> _The problem_: Please indicate the number of lines in the listing below that include the string "operators"; add nothing else.

> _Input records_:
(** ** The remote target *)

Section RemoteInit.
Context `{UnicodeTables} {TlsClient Policy Lim : Type}.
Inductive remote_value := RTls (c : TlsClient) | RPolicies (l : list Policy) | RLimits (g : Lim).
Notation value := (value (V := remote_value)).
Notation Map := (Map (V := remote_value)).
(** pool.Config, as Init fills it *)
Record PoolConfig := mkPoolConfig { pc_MaxKeys : Z; pc_MaxConnsPerKey : Z; pc_MaxConnLifetimeSec : Z; pc_StaleKeyLifetimeSec : Z }.
Record RemoteSettings := mkRemoteSettings {
  rs_hostname : string;
  rs_localIP : string;
  rs_ipv4 : bool;
  rs_tlsConfig : option TlsClient;
  rs_policies : list Policy;
  rs_limits : option Lim;
  rs_allowSecOverride : bool;
  rs_relaxedREQUIRETLS : bool;
  rs_connReuseLimit : Z;
  rs_connectTimeout : Z;
  rs_commandTimeout : Z;
  rs_submissionTimeout : Z;
  rs_smtpPort : string;
  rs_poolCfg : PoolConfig
}.
(** The tls_client, mx_auth and limits directives with their defaults; idna.ToASCII;
    net.ResolveTCPAddr, which fails or not *)
Context (TLSClientBlock : Node -> Result gerror TlsClient) (no_tls : TlsClient) (mx_auth_group : gmap string value -> Node -> Result gerror (list Policy))
  (limits_group : gmap string value -> Node -> Result gerror Lim) (limits_zero : Lim) (idna_ToASCII : string -> Result gerror string)
  (net_ResolveTCPAddr : string -> error) (order : Map -> list (matcher (V := remote_value))).
Definition remote_directives (cfg : Map) : Outcome Map :=
  cfg ← Map_String "hostname" true true "" (Some "hostname") cfg;
  cfg ← Map_String "local_ip" false false "" (Some "localIP") cfg;
  cfg ← Map_Bool "force_ipv4" false false (Some "ipv4") cfg;
  cfg ← Map_Bool "debug" true false (Some "Debug") cfg;
  cfg ← Custom "tls_client" true false (Some (Ok (VCustom (RTls no_tls)))) (fun _ n => c ← TLSClientBlock n; Ok (VCustom (RTls c))) (Some "tlsConfig") cfg;
  cfg ← Custom "mx_auth" false false (Some (Ok VNil)) (fun gl n => l ← mx_auth_group gl n; Ok (VCustom (RPolicies l))) (Some "policies") cfg;
  cfg ← Custom "limits" false false (Some (Ok (VCustom (RLimits limits_zero)))) (fun gl n => g ← limits_group gl n; Ok (VCustom (RLimits g))) (Some "limits") cfg;
  cfg ← Map_Bool "requiretls_override" false true (Some "allowSecOverride") cfg;
  cfg ← Map_Bool "relaxed_requiretls" false true (Some "relaxedREQUIRETLS") cfg;
  cfg ← Int "conn_reuse_limit" false false 10 (Some "connReuseLimit") cfg;
  cfg ← Map_Duration "connect_timeout" false false (5 * minute) (Some "connectTimeout") cfg;
  cfg ← Map_Duration "command_timeout" false false (5 * minute) (Some "commandTimeout") cfg;
  cfg ← Map_Duration "submission_timeout" false false (5 * minute) (Some "submissionTimeout") cfg;
  cfg ← Map_String "smtp_port" false false "25" (Some "smtpPort") cfg;
  cfg ← Int "conn_max_idle_count" false false 5 (Some "MaxConnsPerKey") cfg;
  Int64 "conn_max_idle_time" false false 150 (Some "MaxConnLifetimeSec") cfg.
Definition remote_of (hostname : string) (vs : gmap string value) : RemoteSettings :=
  let str x := match vs !! x with Some (VString s) => s | _ => "" end in
  let flag x := match vs !! x with Some (VBool b) => b | _ => false end in
  let num x := match vs !! x with Some (VInt _ n) | Some (VDuration n) => n | _ => 0 end in
  mkRemoteSettings hostname (str "localIP") (flag "ipv4") (match vs !! "tlsConfig" with Some (VCustom (RTls c)) => Some c | _ => None end)
    (match vs !! "policies" with Some (VCustom (RPolicies l)) => l | _ => [] end) (match vs !! "limits" with Some (VCustom (RLimits g)) => Some g | _ => None end)
    (flag "allowSecOverride") (flag "relaxedREQUIRETLS") (num "connReuseLimit") (num "connectTimeout") (num "commandTimeout") (num "submissionTimeout")
    (str "smtpPort") (mkPoolConfig 5000 (num "MaxConnsPerKey") (num "MaxConnLifetimeSec") (60 * 5)).
Definition remote_Init (cfg : Map) : Outcome (Result gerror RemoteSettings) :=
  m ← remote_directives cfg;
  mret (match Process (fun _ => false) (order m) m ∅ with
        | (_, _, Err err) => Err err
        | (vs, _, Ok _) =>
          match idna_ToASCII (match vs !! "hostname" with Some (VString s) => s | _ => "" end) with
          | Err err => Err (wrapf "remote: cannot represent the hostname as an A-label name" err)
          | Ok hostname =>
            let rt := remote_of hostname vs in
            match (if decide (rs_localIP rt = "") then None else net_ResolveTCPAddr (rs_localIP rt +:+ ":0")) with
            | Some err => Err (wrapf "remote: failed to parse local IP" err)
            | None => Ok rt
            end
          end
        end).
(** The network rt.dialer asks for *)
Definition dial_network (rt : RemoteSettings) (network : string) : string :=
  if rs_ipv4 rt && bool_decide (network = "tcp") then "tcp4" else network.
(** * Dropdown controller (src/components/dropdown/index.ts)

    A shallow embedding of the [Dropdown] class and of [initDropdowns],
    together with the parts of the browser they talk to: the class list of
    the target element, the capture-phase click listeners of
    [document.body], the Popper instance and the console.

    Conventions of the model.
    - A DOM node is a handle ([node], a natural number); the document is a
      tree of elements carrying their attributes.
    - Every evaluation of an arrow function yields a new function object.
      Function objects are [ref]s allocated from a counter of the state.
    - The user callbacks [onShow] and [onHide] are observers: their
      invocation is recorded in the effect log and they do not call back
      into the controller (the ones of [Default] are empty functions).
    - The fields [_targetEl] and [_triggerEl] are declared [HTMLElement];
      the constructor lets both be [null].  [_init] tests the trigger, so
      the trigger is an [option]; the target is taken to be an element.
    - The positioning engine is modelled as it works for a controller that
      has a trigger element.  Popper needs that reference element to take
      an options update: with a [null] trigger [setOptions] throws, and
      [show()] and [hide()] end there.  What is proved of the calls past
      that point (listener, visibility, callback, modifiers) is stated for
      controllers with a trigger. *)

From Stdlib Require Import List String Ascii Bool Arith ZArith Lia.
From Stdlib Require Import DecimalString DecimalNat.
Import ListNotations.
Local Open Scope string_scope.
Local Open Scope list_scope.

(** ** The document *)

Abbreviation node := nat (only parsing).
Abbreviation ref := nat (only parsing).

#[warnings="-register-all"]
Inductive dom : Type :=
| Elem (h : node) (attrs : list (string * string)) (children : list dom).

Definition handle (d : dom) : node := let 'Elem h _ _ := d in h.
Definition attributes (d : dom) : list (string * string) :=
  let 'Elem _ a _ := d in a.

(** Inclusive descendants in tree order. *)
Fixpoint elements (d : dom) : list dom :=
  match d with
  | Elem h a cs => d :: flat_map elements cs
  end.

(** [Element.getAttribute]: [null] when the attribute is absent. *)
Fixpoint getAttr (name : string) (a : list (string * string)) : option string :=
  match a with
  | [] => None
  | (k, v) :: rest => if String.eqb k name then Some v else getAttr name rest
  end.

Definition getAttribute (e : dom) (name : string) : option string :=
  getAttr name (attributes e).

(** [document.querySelectorAll('[name]')]: the elements that have the
    attribute, in tree order. *)
Definition querySelectorAll_attr (doc : dom) (name : string) : list dom :=
  filter (fun e => match getAttribute e name with Some _ => true | None => false end)
         (elements doc).

(** [document.getElementById]: the first element in tree order whose id is
    the given string; the empty string matches no element. *)
Definition getElementById (doc : dom) (id : string) : option dom :=
  if String.eqb id "" then None
  else find (fun e => match getAttribute e "id" with
                      | Some v => String.eqb v id
                      | None => false
                      end) (elements doc).

(** [a.contains(b)]: [b] is [a] or one of its descendants. *)
Definition contains (doc : dom) (a b : node) : bool :=
  Nat.eqb a b ||
  match find (fun e => Nat.eqb (handle e) a) (elements doc) with
  | Some t => existsb (fun e => Nat.eqb (handle e) b) (elements t)
  | None => false
  end.

(** ** DOMTokenList and event-listener lists *)

(** [classList.remove(c)] *)
Definition token_remove (c : string) (l : list string) : list string :=
  filter (fun x => negb (String.eqb x c)) l.
(** The four lengths the specification tests. *)
Lemma explanation_boundaries :
  @_validate_result_json reference_runtime (payload_explaining 0) input_example []
  = Raise (ValueError "Invalid explanation")
  /\ @_validate_result_json reference_runtime (payload_explaining 1) input_example []
     = Ok (payload_explaining 1)
  /\ @_validate_result_json reference_runtime (payload_explaining 1200) input_example []
     = Ok (payload_explaining 1200)
  /\ @_validate_result_json reference_runtime (payload_explaining 1201) input_example []
     = Raise (ValueError "Invalid explanation").
Proof. repeat split; vm_compute; reflexivity. Qed.

Lemma source_allow_list_witness :
  @_validate_result_json reference_runtime (payload_citing input_example)
    input_example []
  = Ok (payload_citing input_example)
  /\ @_validate_result_json reference_runtime
       (payload_citing (lit "https://example.com/a/")) input_example
       [lit "https://src1.com/x"]
     = Raise (ValueError "Source url not in candidate_links (or input url)").
Proof.
  split.
  - assert (Hl : @loads reference_runtime (payload_citing input_example)
                 = Some (JObj (record_citing input_example)))
      by (vm_compute; reflexivity).
    destruct (@source_allow_list reference_runtime _ input_example []
                (record_citing input_example) _ Hl eq_refl) as (Hacc & _).
    replace (payload_citing input_example)
      with (@dumps reference_runtime (JObj (record_citing input_example))) at 2
      by (vm_compute; reflexivity).
    apply Hacc.
    + reflexivity.
    + exists (lit "True"). split; [reflexivity | left; reflexivity].
    + exists (lit "e"). split; [reflexivity | cbn; lia].
    + exists [JStr (lit "c")]. repeat split; [cbn; lia|].
      repeat constructor. exists (lit "c"). split; [reflexivity | cbn; lia].
    + cbn. lia.
    + repeat constructor. eexists _, _. repeat split; reflexivity.
  - assert (Hl : @loads reference_runtime (payload_citing (lit "https://example.com/a/"))
                 = Some (JObj (record_citing (lit "https://example.com/a/"))))
      by (vm_compute; reflexivity).
    destruct (@source_allow_list reference_runtime _ input_example
                [lit "https://src1.com/x"]
                (record_citing (lit "https://example.com/a/")) _ Hl eq_refl)
      as (_ & _ & Hrej).
    apply (Hrej [] [(k_url, JStr (lit "https://example.com/a/"));
                     (k_note, JStr (lit "n"))]
             (lit "https://example.com/a/") (JStr (lit "n")) []);
      try reflexivity.
    + vm_compute. discriminate.
    + intros [Hin|[]]. revert Hin. vm_compute. discriminate.
    + exists (lit "True"). split; [reflexivity | left; reflexivity].
    + exists (lit "e"). split; [reflexivity | cbn; lia].
    + eexists. reflexivity.
    + cbn. lia.
    + constructor.
Defined.

Lemma extra_keys_are_kept_witness :
  exists kvs,
    @loads reference_runtime payload_extra_keys = Some (JObj kvs)
    /\ canonical_extra_keys = @dumps reference_runtime (JObj kvs)
    /\ forall k v, In (k, v) kvs ->
         occurs_in (encode_basestring k ++ [58] ++ @dumps reference_runtime v)
           canonical_extra_keys.
Proof.
  apply (proj1 (@extra_keys_are_kept reference_runtime)
           payload_extra_keys input_example []).
  vm_compute. reflexivity.
Defined.

(** ** The contract *)

Section ContractProperties.
Context `{Runtime} `{Host}.

(** [verify] as a chain of its steps: the first that raises ends the call
    with the storage it started with. *)
Lemma verify_steps (url : str) (st : storage) :
  verify url st =
  match _basic_url_guardrails (strip url) with
  | Raise e => (Raise e, st)
  | Ok _ =>
  match eq_principle_strict_eq (fun _ => get_webpage (strip url) "text") with
  | Raise e => (Raise e, st)
  | Ok article_text =>
  match eq_principle_strict_eq (fun _ => get_webpage (strip url) "html") with
  | Raise e => (Raise e, st)
  | Ok article_html =>
  match eq_principle_prompt_non_comparative
          (fun _ => _build_prompt (strip url) (_truncate article_text (7 * 1000))
                      (candidate_links_of article_html)) task criteria with
  | Raise e => (Raise e, st)
  | Ok result_json =>
  match _validate_result_json result_json (strip url)
          (candidate_links_of article_html) with
  | Raise e => (Raise e, st)
  | Ok validated =>
      (Ok validated,
       {| results := <[strip url := validated]> (results st);
          last_url := strip url; last_result := validated |})
  end end end end end.
Proof.
  unfold verify, _normalize_url. cbv zeta.
  unfold mbind, method_bind, pure, mret, method_ret.
  destruct (_basic_url_guardrails (strip url)); [|reflexivity].
  destruct (eq_principle_strict_eq _) as [article_text|]; [|reflexivity].
  destruct (eq_principle_strict_eq _) as [article_html|]; [|reflexivity].
  destruct (eq_principle_prompt_non_comparative _ _ _) as [result_json|];
    [|reflexivity].
  destruct (_validate_result_json _ _ _); reflexivity.
Qed.
(** * DXT1 (S3TC) block compression: a shallow embedding of [dxt1.js]

    The JavaScript numbers that the compressor manipulates are all integers
    far below 2^53, so a number is a [Z]; the 32-bit conversions performed by
    the bitwise operators are written out.  A value that may be [undefined]
    (an out-of-range array read) or [NaN] (arithmetic on it) is an
    [option Z] whose [None] makes every comparison false. *)

From Stdlib Require Import ZArith Lia Bool List.
From stdpp Require Import base list.

Local Open Scope Z_scope.

(** ** JavaScript integer operators *)

Module JS.

Definition toInt32 (z : Z) : Z := (z + 2 ^ 31) mod 2 ^ 32 - 2 ^ 31.
Definition toUint32 (z : Z) : Z := z mod 2 ^ 32.

(** [a & b], [a | b], [a << n], [a >> n] *)
Definition and (a b : Z) : Z := Z.land (toInt32 a) (toInt32 b).
Definition or (a b : Z) : Z := Z.lor (toInt32 a) (toInt32 b).
Definition shl (a n : Z) : Z :=
  toInt32 (Z.shiftl (toInt32 a) (Z.land (toUint32 n) 31)).
Definition shr (a n : Z) : Z :=
  Z.shiftr (toInt32 a) (Z.land (toUint32 n) 31).

(** A value that can be [undefined] or [NaN]. *)
Definition num := option Z.

Definition sub (a b : num) : num :=
  match a, b with Some x, Some y => Some (x - y) | _, _ => None end.
Definition add (a b : num) : num :=
  match a, b with Some x, Some y => Some (x + y) | _, _ => None end.
Definition mul (a b : num) : num :=
  match a, b with Some x, Some y => Some (x * y) | _, _ => None end.

(** [a < b] and [a > b] where the right operand may be undefined. *)
Definition lt (a : Z) (b : num) : bool :=
  match b with Some y => a <? y | None => false end.
Definition gt (a : Z) (b : num) : bool :=
  match b with Some y => a >? y | None => false end.

(** What a call does: it returns, or throws a RangeError. *)
Inductive outcome (A : Type) : Type :=
| Returned (a : A)
| RangeError.
Arguments Returned {A} a.
Arguments RangeError {A}.

(** [a[i]] on an array or a typed array. *)
Definition get {A} (a : list A) (i : Z) : option A :=
  if i <? 0 then None else a !! Z.to_nat i.

(** [new Uint32Array(n)] *)
Definition newUint32Array (n : Z) : outcome (list Z) :=
  if n <? 0 then RangeError else Returned (replicate (Z.to_nat n) 0).

(** [a[i] = v] on a Uint32Array: the value is taken modulo 2^32 and a
    store outside the array is dropped. *)
Definition setU32 (a : list Z) (i v : Z) : list Z :=
  if i <? 0 then a else <[Z.to_nat i := toUint32 v]> a.

(** [target.set(source, offset)] on typed arrays of one element type: a
    source that does not fit at [offset] is refused. *)
Definition typedSet (target src : list Z) (offset : Z) : outcome (list Z) :=
  if Z.of_nat (length target) <? Z.of_nat (length src) + offset
  then RangeError
  else Returned (list_inserts (Z.to_nat offset) src target).

(** [for (var i = start; i < stop; i += step) body].  The recursion is on
    a bound on the number of iterations; by [for_loop_fuel] and
    [for_loop_inv] below, a bound of [stop - start] or more is never
    reached before the test fails. *)
Fixpoint for_loop {S : Type} (fuel : nat) (i stop step : Z)
         (body : Z -> S -> S) (s : S) : S :=
  match fuel with
  | O => s
  | Datatypes.S fuel' =>
      if i <? stop then for_loop fuel' (i + step) stop step body (body i s)
      else s
  end.

(** The same loop with a body that can throw. *)
Fixpoint for_loopE {S : Type} (fuel : nat) (i stop step : Z)
         (body : Z -> S -> outcome S) (s : S) : outcome S :=
  match fuel with
  | O => Returned s
  | Datatypes.S fuel' =>
      if i <? stop then
        match body i s with
        | Returned s' => for_loopE fuel' (i + step) stop step body s'
        | RangeError => RangeError
        end
      else Returned s
  end.

End JS.

(** ** Colour-space codec (dxt1.js, lines 20-61) *)

Definition toRGB565 (r g b : Z) : Z :=
  JS.or (JS.or (JS.shl (JS.and r 0xf8) 8) (JS.shl (JS.and g 0xfc) 3))
        (JS.shr b 3).

Definition rFromRGB565 (c : Z) : Z :=
  let r := JS.shr c 11 in
  JS.or (JS.shl r 3) (JS.shr r 2).

Definition gFromRGB565 (c : Z) : Z :=
  let g := JS.and (JS.shr c 5) 0x3f in
  JS.or (JS.shl g 2) (JS.shr g 4).

Definition bFromRGB565 (c : Z) : Z :=
  let b := JS.and c 0x1f in
  JS.or (JS.shl b 3) (JS.shr b 2).

Definition INSET_SHIFT : Z := 4.
Definition TRANSPARENT_BLOCK_SIZE : Z := 1024.

(** The fill pattern, built once when the module is loaded (lines 67-71). *)
Definition TRANSPARENT_BLOCK : list Z :=
  match JS.newUint32Array TRANSPARENT_BLOCK_SIZE with
  | JS.Returned a =>
      JS.for_loop 1024 0 TRANSPARENT_BLOCK_SIZE 1
        (fun i a => JS.setU32 a i 0xffffffff) a
  | JS.RangeError => []
  end.

(** ** The image driver (dxt1.js, lines 81-201) *)

Record ImageData := { width : Z; height : Z; data : list Z }.

(** The variables of [compress] that live across blocks: the output buffer,
    the write cursor and the three palette arrays allocated before the
    loops. *)
Record state := {
  compressed : list Z;
  currWord : Z;
  colorsR : list JS.num;
  colorsG : list JS.num;
  colorsB : list JS.num
}.

Record bbox := {
  maxR : Z; maxG : Z; maxB : Z;
  minR : Z; minG : Z; minB : Z
}.

(** [if (max < px) { max = px; }] and [if (min > px) { min = px; }] *)
Definition raise (cur : Z) (px : JS.num) : Z :=
  match px with
  | Some p => if JS.lt cur px then p else cur
  | None => cur
  end.

Definition lower (cur : Z) (px : JS.num) : Z :=
  match px with
  | Some p => if JS.gt cur px then p else cur
  | None => cur
  end.

(** One iteration of the bounding-box scan (lines 111-121). *)
Definition scanPixel (pixels : list Z) (w i j m : Z) (bb : bbox) : bbox :=
  let offset := 4 * ((i + JS.shr m 2) * w + j + JS.and m 3) in
  {| maxR := raise (maxR bb) (JS.get pixels offset);
     maxG := raise (maxG bb) (JS.get pixels (offset + 1));
     maxB := raise (maxB bb) (JS.get pixels (offset + 2));
     minR := lower (minR bb) (JS.get pixels offset);
     minG := lower (minG bb) (JS.get pixels (offset + 1));
     minB := lower (minB bb) (JS.get pixels (offset + 2)) |}.

Definition blockBBox (pixels : list Z) (w i j : Z) : bbox :=
  JS.for_loop 16 0 16 1 (scanPixel pixels w i j)
    {| maxR := 0; maxG := 0; maxB := 0;
       minR := 0xff; minG := 0xff; minB := 0xff |}.

(** The two guarded channel values of lines 129-139. *)
Definition insetOf (max min : Z) : Z := JS.shr (max - min) INSET_SHIFT.

Definition clampLow (max inset : Z) : Z :=
  if max >=? inset then max - inset else 0.

Definition clampHigh (min inset : Z) : Z :=
  if min + inset <? 255 then min + inset else 255.

(** [maxColor565] and [minColor565] as first computed (lines 125-139). *)
Definition blockEndpoints (bb : bbox) : Z * Z :=
  let insetR := insetOf (maxR bb) (minR bb) in
  let insetG := insetOf (maxG bb) (minG bb) in
  let insetB := insetOf (maxB bb) (minB bb) in
  let maxColor565 :=
    toRGB565 (clampLow (maxR bb) insetR) (clampLow (maxG bb) insetG)
             (clampLow (maxB bb) insetB) in
  let minColor565 :=
    toRGB565 (clampHigh (minR bb) insetR) (clampHigh (minG bb) insetG)
             (clampHigh (minB bb) insetB) in
  (maxColor565, minColor565).

(** The swap of lines 148-152. *)
Definition orderEndpoints (e : Z * Z) : Z * Z :=
  let '(maxColor565, minColor565) := e in
  if maxColor565 <? minColor565 then (minColor565, maxColor565)
  else (maxColor565, minColor565).

(** [(a / 3) | 0]: the quotient is a double, which [| 0] truncates toward
    zero before the 32-bit conversion. *)
Definition third (a : Z) : Z := JS.or (Z.quot a 3) 0.

(** The palette builder (lines 155-169), writing the three shared arrays.
    They are created with four slots by [new Array(4)], so the four stores
    are in range. *)
Definition setPalette (maxColor565 minColor565 : Z) (st : state) : state :=
  let colorsR0 := rFromRGB565 maxColor565 in
  let colorsG0 := gFromRGB565 maxColor565 in
  let colorsB0 := bFromRGB565 maxColor565 in
  let colorsR1 := rFromRGB565 minColor565 in
  let colorsG1 := gFromRGB565 minColor565 in
  let colorsB1 := bFromRGB565 minColor565 in
  let cR := <[1%nat := Some colorsR1]> (<[0%nat := Some colorsR0]> (colorsR st)) in
  let cG := <[1%nat := Some colorsG1]> (<[0%nat := Some colorsG0]> (colorsG st)) in
  let cB := <[1%nat := Some colorsB1]> (<[0%nat := Some colorsB0]> (colorsB st)) in
  let cR := <[2%nat := Some (third (colorsR1 + JS.shl colorsR0 1))]> cR in
  let cG := <[2%nat := Some (third (colorsG1 + JS.shl colorsG0 1))]> cG in
  let cB := <[2%nat := Some (third (colorsB1 + JS.shl colorsB0 1))]> cB in
  let cR := <[3%nat := Some (third (JS.shl colorsR1 1 + colorsR0))]> cR in
  let cG := <[3%nat := Some (third (JS.shl colorsG1 1 + colorsG0))]> cG in
  let cB := <[3%nat := Some (third (JS.shl colorsB1 1 + colorsB0))]> cB in
  {| compressed := compressed st; currWord := currWord st;
     colorsR := cR; colorsG := cG; colorsB := cB |}.

(** [colorsR[n]]: a hole of [new Array(4)] reads as undefined. *)
Definition entry (colors : list JS.num) (n : Z) : JS.num :=
  match JS.get colors n with Some v => v | None => None end.

(** [dR * dR + dG * dG + dB * dB] between the pixel at [offset] and
    palette entry [n] (lines 181-185). *)
Definition dist (pixels : list Z) (st : state) (offset n : Z) : JS.num :=
  let dR := JS.sub (JS.get pixels offset) (entry (colorsR st) n) in
  let dG := JS.sub (JS.get pixels (offset + 1)) (entry (colorsG st) n) in
  let dB := JS.sub (JS.get pixels (offset + 2)) (entry (colorsB st) n) in
  JS.add (JS.add (JS.mul dR dR) (JS.mul dG dG)) (JS.mul dB dB).

(** The inner loop over the palette (lines 175-191): the pair is
    [(minDist, idx)]. *)
Definition pickStep (pixels : list Z) (st : state) (offset n : Z)
           (acc : Z * Z) : Z * Z :=
  match dist pixels st offset n with
  | Some d => if JS.gt (fst acc) (Some d) then (d, n) else acc
  | None => acc
  end.

Definition pixelIndex (pixels : list Z) (st : state) (offset : Z) : Z :=
  snd (JS.for_loop 4 0 4 1 (pickStep pixels st offset) (200000000, 0)).

(** [compressed[currWord] |= v] *)
Definition orWord (st : state) (v : Z) : state :=
  let cur := match JS.get (compressed st) (currWord st) with
             | Some x => x | None => 0 end in
  {| compressed := JS.setU32 (compressed st) (currWord st) (JS.or cur v);
     currWord := currWord st;
     colorsR := colorsR st; colorsG := colorsG st; colorsB := colorsB st |}.

(** One iteration of the index assigner (lines 174-194). *)
Definition assignPixel (pixels : list Z) (w i j k : Z) (st : state) : state :=
  let offset := JS.shl ((i + JS.shr k 2) * w + j + JS.and k 3) 2 in
  let idx := pixelIndex pixels st offset in
  orWord st (JS.shl idx (JS.shl k 1)).

(** [compressed[currWord++] = v] *)
Definition emit (st : state) (v : Z) : state :=
  {| compressed := JS.setU32 (compressed st) (currWord st) v;
     currWord := currWord st + 1;
     colorsR := colorsR st; colorsG := colorsG st; colorsB := colorsB st |}.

> _Written answer_: 2